Avid Radiopharmaceuticals, which manufactures the imaging agent florbetapir F-18 injection (Amyvid), agreed.
"CMS appears to be challenging the value of an adjunctive tool that can assist physicians in making a more informed diagnosis for patients with cognitive impairment," said Dr. Daniel Skovronsky, the company’s president and chief executive officer. "Restricting coverage could hinder a timely and accurate diagnosis, which is in conflict with the advice of Alzheimer’s disease experts and with the administration’s National Alzheimer’s Project Act."
Last January, the Alzheimer’s Association and the Society of Nuclear Medicine and Molecular Imaging (SNMMI) issued revised appropriate use criteria for these agents. Imaging should be reserved for those with persistent or progressive unexplained mild cognitive impairment, MCI that has an atypical presentation, and MCI which develops at an atypically young age, the document maintained.

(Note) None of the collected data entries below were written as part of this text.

(** The image path sprites / other / official-artwork / front_default of
    [data] ends early, at a field that is missing or in a container that is
    no dict, or it ends in null. *)
Definition image_absent (data : json) : Prop :=
  lacks data "sprites" ∨
  ∃ sprites, py_getitem data "sprites" = Return sprites ∧
    (lacks sprites "other" ∨
     ∃ other, py_getitem sprites "other" = Return other ∧
       (lacks other "official-artwork" ∨
        ∃ artwork, py_getitem other "official-artwork" = Return artwork ∧
          (lacks artwork "front_default" ∨
           py_getitem artwork "front_default" = Return JNull))).

(** Every key of the cache is a lowercased name. *)
Definition lowercase_keys `{PyStr} (cache : gmap string Pokemon) : Prop :=
  ∀ key, is_Some (cache !! key) → lower key = key.

Section Resolutions.

Context `{PyStr} `{Pydantic}.
Variable upstream : nat → request → reply.

(** What the resolution that waited for the reply [r] returns. *)
Definition reply_outcome (r : reply) : result (option Pokemon) :=
  match r with
  | Failure e => if request_error e then Return None else Raise e
  | Response status_code body =>
      if status_code =? 200 then
        match (let* data := of_option body JSONDecodeError in
               parse_pokemon data) with
        | Return p => Return (Some p)
        | Raise e => if request_error e then Return None else Raise e
        end
      else Return None
  end.

(** The outcome of a task, whenever its reply arrives. *)
Definition settle (t : task) : result (option Pokemon) :=
  match t with
  | Done o => o
  | Pending key i => reply_outcome (upstream i (DetailRequest key))
  end.

(** The outcomes of the resolutions of [names], in the order of [names]:
    each entry is answered from [cache], or by the reply to its own
    request; [i] numbers the next request. *)
Fixpoint resolutions (names : list json) (cache : gmap string Pokemon) (i : nat)
    : list (result (option Pokemon)) :=
  match names with
  | [] => []
  | JStr s :: names' =>
      match cache !! lower s with
      | Some p => Return (Some p) :: resolutions names' cache i
      | None =>
          reply_outcome (upstream i (DetailRequest (lower s)))
          :: resolutions names' cache (S i)
      end
  | _ :: names' => Raise AttributeError :: resolutions names' cache i
  end.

Imaging was not considered appropriate for asymptomatic patients; for those with typical-onset dementia; as a substitute for risk genotyping in patients with a family history; or to determine dementia severity.
The SNMMI criteria address a small but important patient population not addressed under the CMS proposed payment scheme, said Dr. Richard J. Caselli, professor of neurology at the Mayo Clinic in Scottsdale, Ariz. He also is associate director and clinical core director of Mayo’s Alzheimer’s Disease Center.
"While I can understand the rationale for not reimbursing this in the typical elderly dementia patient, there is another population, albeit smaller, that would clearly benefit: the working patient," he said in an interview. "Imagine a 52-year-old man with no family history, who starts developing memory loss, has trouble on the job as a result, and seeks help. In this case, a diagnosis of Alzheimer’s is unexpected, and will result in disability."